Collected data:
(** After the commit the blocks of the sub-dag are committed as well. *)
Lemma chain_ok_next s C leader s1 l s2 commit :
  chain_ok s C → leader_ok s C leader →
  linearized (DagState_gc_round s) s leader s1 l →
  same_view s1 s2 → ds_last_commit s2 = Some commit → c_leader commit = reference leader →
  ds_recent_blocks s2 = ds_recent_blocks s1 →
  length (ds_last_committed_rounds s2) = length (ds_last_committed_rounds s1) →
  chain_ok s2 (C ∪ list_to_set (reference <$> l)).
Proof using Hdepth.
  intros Hch Hlo Hlin Hv Hlast Hleader Hrecent Hrounds. pose proof Hch as [Hok Hctx Hlen Hdag Hca Hma Hcl].
  assert (∀ r, ds_cached s2 r = ds_cached s r) as Hc2.
  { intros r. rewrite (sv_cached _ _ Hv). by eapply linearized_cached. }
  destruct (lz_marked _ _ _ _ _ Hlin) as ([Hok1 Hf] & Hb1 & Hm1). simpl in Hok1, Hf, Hb1, Hm1.
  assert (ds_context s2 = ctx) as Hctx2 by (rewrite (sv_context _ _ Hv), Hf; done).
  assert (DagState_gc_round s ≤ DagState_gc_round s2) as Hgc.
  { apply gc_round_mono; [by rewrite Hctx2|]. unfold DagState_last_commit_round at 2.
    rewrite Hlast, Hleader. apply Hlo. }
  split; [|done| | | | |].
  - apply (same_view_ok s1); [done| |done]. rewrite Hf. exact Hgc.
  - rewrite Hrounds, Hf. done.
  - intros r b. rewrite (same_view_block _ _ _ Hv), Hb1. apply Hdag.
  - intros r b a. rewrite !Hc2. intros Hr Ha Hga. apply (Hca r b); [done..|lia].
  - intros r m Hm Hg. unfold ds_mark in Hm. rewrite Hrecent in Hm. fold (ds_mark s1 r) in Hm.
    rewrite Hm1 in Hm. destruct (decide (r ∈ reference <$> l)) as [Hin|Hn]; simplify_eq.
    + symmetry. apply bool_decide_eq_true. apply elem_of_union_r, elem_of_list_to_set, Hin.
    + rewrite (Hma r m) by (done || lia). apply bool_decide_ext.
      rewrite elem_of_union, elem_of_list_to_set. tauto.
  - intros r b a Hr. rewrite Hc2. intros Hb Ha Hga.
    rewrite elem_of_union, elem_of_list_to_set in Hr |- *. destruct Hr as [Hr|Hr].
    + left. apply (Hcl r b a); [done..|lia].
    + destruct (decide (a ∈ C)) as [|Hn]; [by left|right].
      apply (lz_refs _ _ _ _ _ Hlin), (reached_history _ C); [done..|]. split; [|done].
      apply (lz_refs _ _ _ _ _ Hlin), (reached_history _ C) in Hr as [Hh _]; [|done..].
      eapply rtc_r; [exact Hh|]. exists b. split_and!; [by apply ds_cached_block|done|lia].
Qed.

Lemma linearized_commits s C leader s1 l ts s2 :
  chain_ok s C → leader_ok s C leader → linearized (DagState_gc_round s) s leader s1 l →
  stamp_of s leader ts → ds_last_commit s2 = Some (commit_of s leader l ts) →
  commits s C leader s2 (sub_dag_of s leader l ts).
Proof using Hdepth.
  intros Hch Hlo Hlin (blocks & m & _ & _ & ->) Hlast. split; simpl; [done| | | | |done|lia|].
  - intros r. rewrite <- reached_history by done. apply Hlin.
  - apply Hlin.
  - intros b Hb. by apply (lz_blocks _ _ _ _ _ Hlin).
  - by eapply linearized_causal.
  - eexists. by split_and!.
Qed.

Lemma handle_leader_spec s C subs leader s1 l :
  chain_ok s C → leader_ok s C leader → DagState_last_commit_index s < u32_max →
  Linearizer_linearize_sub_dag (linearize_fuel s) leader s = Ret (s1, l) →
  linearized (DagState_gc_round s) s leader s1 l →
  ∃ s2 ts, stamp_of s leader ts ∧
    handle_leader ctx (s, subs) leader = Ret (s2, subs ++ [sub_dag_of s leader l ts]) ∧
    ds_last_commit s2 = Some (commit_of s leader l ts) ∧
    chain_ok s2 (C ∪ list_to_set (reference <$> l)) ∧
    commits s C leader s2 (sub_dag_of s leader l ts) ∧
    (∀ r, ds_cached s2 r = ds_cached s r) ∧ ∀ r, ds_block s2 r = ds_block s r.
Proof using Hwf Hbcs Hdepth.
  intros Hch Hlo Hmax Hl Hlin.
  destruct (collect_spec s C leader s1 l Hch Hlo Hmax Hl Hlin) as (ts & Hst & Hcol).
  destruct (lz_marked _ _ _ _ _ Hlin) as ([Hok1 Hf] & Hb1 & Hm1). simpl in Hok1, Hf, Hb1, Hm1.
  unfold handle_leader. rewrite Hcol. cbn [mbind M_bind].
  destruct (update_blocks_pruned_metric_returns s1 (sub_dag_of s leader l ts)) as [x Hx].
  { rewrite Hf. apply Hch. }
  { intros b a Hb Ha. destruct (lz_blocks _ _ _ _ _ Hlin b Hb) as (Hblk & _).
    by apply (ch_dag _ _ Hch _ _ Hblk). }
  rewrite Hx. cbn [mbind M_bind].
  destruct (add_commit_returns s1 (commit_of s leader l ts)) as (s2 & Hadd & Hlast & Hrec & Hlen).
  { done. }
  { by rewrite Hf. }
  { rewrite Hf. unfold DagState_committee. simpl. rewrite (ch_context _ _ Hch). apply Hch. }
  { by rewrite Hf. }
  { rewrite Hf. simpl. destruct Hst as (? & ? & _ & _ & ->).
    change (DagState_last_commit_timestamp_ms (set_recent_blocks (ds_recent_blocks s1) s))
      with (DagState_last_commit_timestamp_ms s). lia. }
  { simpl. intros r (b & -> & Hb)%list_elem_of_fmap.
    destruct (lz_blocks _ _ _ _ _ Hlin b Hb) as (_ & Hmb & _). apply ds_mark_cached in Hmb as [b' Hb'].
    rewrite Hf. by apply (ok_cached s (ch_ok _ _ Hch) _ b'). }
  rewrite Hadd. cbn [mbind M_bind]. apply add_commit_view in Hadd as [Hv _].
  exists s2, ts. split_and!; [done|done|done| | | |].
  - by eapply chain_ok_next.
  - by eapply linearized_commits.
  - intros r. rewrite (sv_cached _ _ Hv). by eapply linearized_cached.
  - intros r. rewrite (same_view_block _ _ _ Hv). apply Hb1.
Qed.

(** ** Runs *)

(** Leaders in the order of their rounds, each of which can be committed. *)
Record leaders_ok s C (leaders : list VerifiedBlock) : Prop := {
  ls_leader : ∀ b, b ∈ leaders → leader_ok s C b;
  ls_order : StronglySorted (λ a b : VerifiedBlock, b_round a ≤ b_round b ∧ reference a ≠ reference b) leaders;
}.

Inductive commit_run : DagState S → gset BlockRef → list VerifiedBlock → list CommittedSubDag →
    DagState S → gset BlockRef → Prop :=
| run_nil s C : commit_run s C [] [] s C
| run_cons s C leader s1 sd leaders sds s2 C2 :
    commits s C leader s1 sd → commit_run s1 (C ∪ refs_of sd) leaders sds s2 C2 →
    commit_run s C (leader :: leaders) (sd :: sds) s2 C2.

Lemma history_round s C gc l r :
  chain_ok s C → history gc s l r → r = l ∨ br_round r < br_round l.
Proof using Hdepth.
  intros Hch Hh. revert r Hh. apply rtc_ind_r; [by left|].
  intros r a _ (b & Hb & Ha & _) IH. right. destruct (ch_dag _ _ Hch r b Hb) as [_ Hlt].
  destruct (Hlt a Ha) as [Hr _]. destruct IH as [->|]; lia.
Qed.

(** Committing the first leader leaves the others to be committed. *)
Lemma leaders_ok_next s C leader leaders s2 sd :
  chain_ok s C → leaders_ok s C (leader :: leaders) → commits s C leader s2 sd →
  (∀ r, ds_cached s2 r = ds_cached s r) → (∀ r, ds_block s2 r = ds_block s r) →
  leaders_ok s2 (C ∪ refs_of sd) leaders.
Proof using Hdepth.
  intros Hch [Hlo Hord] Hcom Hc Hb. inversion Hord as [|? ? Hs Hall]; subst.
  rewrite Forall_forall in Hall. split; [|done]. intros b Hbl.
  destruct (Hlo b ltac:(by right)) as [Hca Hfr _ Hst]. destruct (Hall b Hbl) as [Hround Hne].
  split; [by rewrite Hc| | |by eapply stampable_blocks].
  - intros [|Hin%elem_of_list_to_set%(cs_exact _ _ _ _ _ Hcom)]%elem_of_union; [done|].
    destruct Hin as [[Heq|Hlt]%(history_round _ C) _]; [by apply Hne|simpl in Hlt; lia|done].
  - destruct (cs_commit _ _ _ _ _ Hcom) as (commit & Hl & _ & _ & _ & Hleader & _).
    unfold DagState_last_commit_round. rewrite Hl, Hleader. done.
Qed.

# Problem to work on:
Quote every line from the beginning of the entries up to and including the line that contains "ds_recent_blocks s2 = ds_recent_blocks s1 →".

# Response:
(** After the commit the blocks of the sub-dag are committed as well. *)
Lemma chain_ok_next s C leader s1 l s2 commit :
  chain_ok s C → leader_ok s C leader →
  linearized (DagState_gc_round s) s leader s1 l →
  same_view s1 s2 → ds_last_commit s2 = Some commit → c_leader commit = reference leader →
  ds_recent_blocks s2 = ds_recent_blocks s1 →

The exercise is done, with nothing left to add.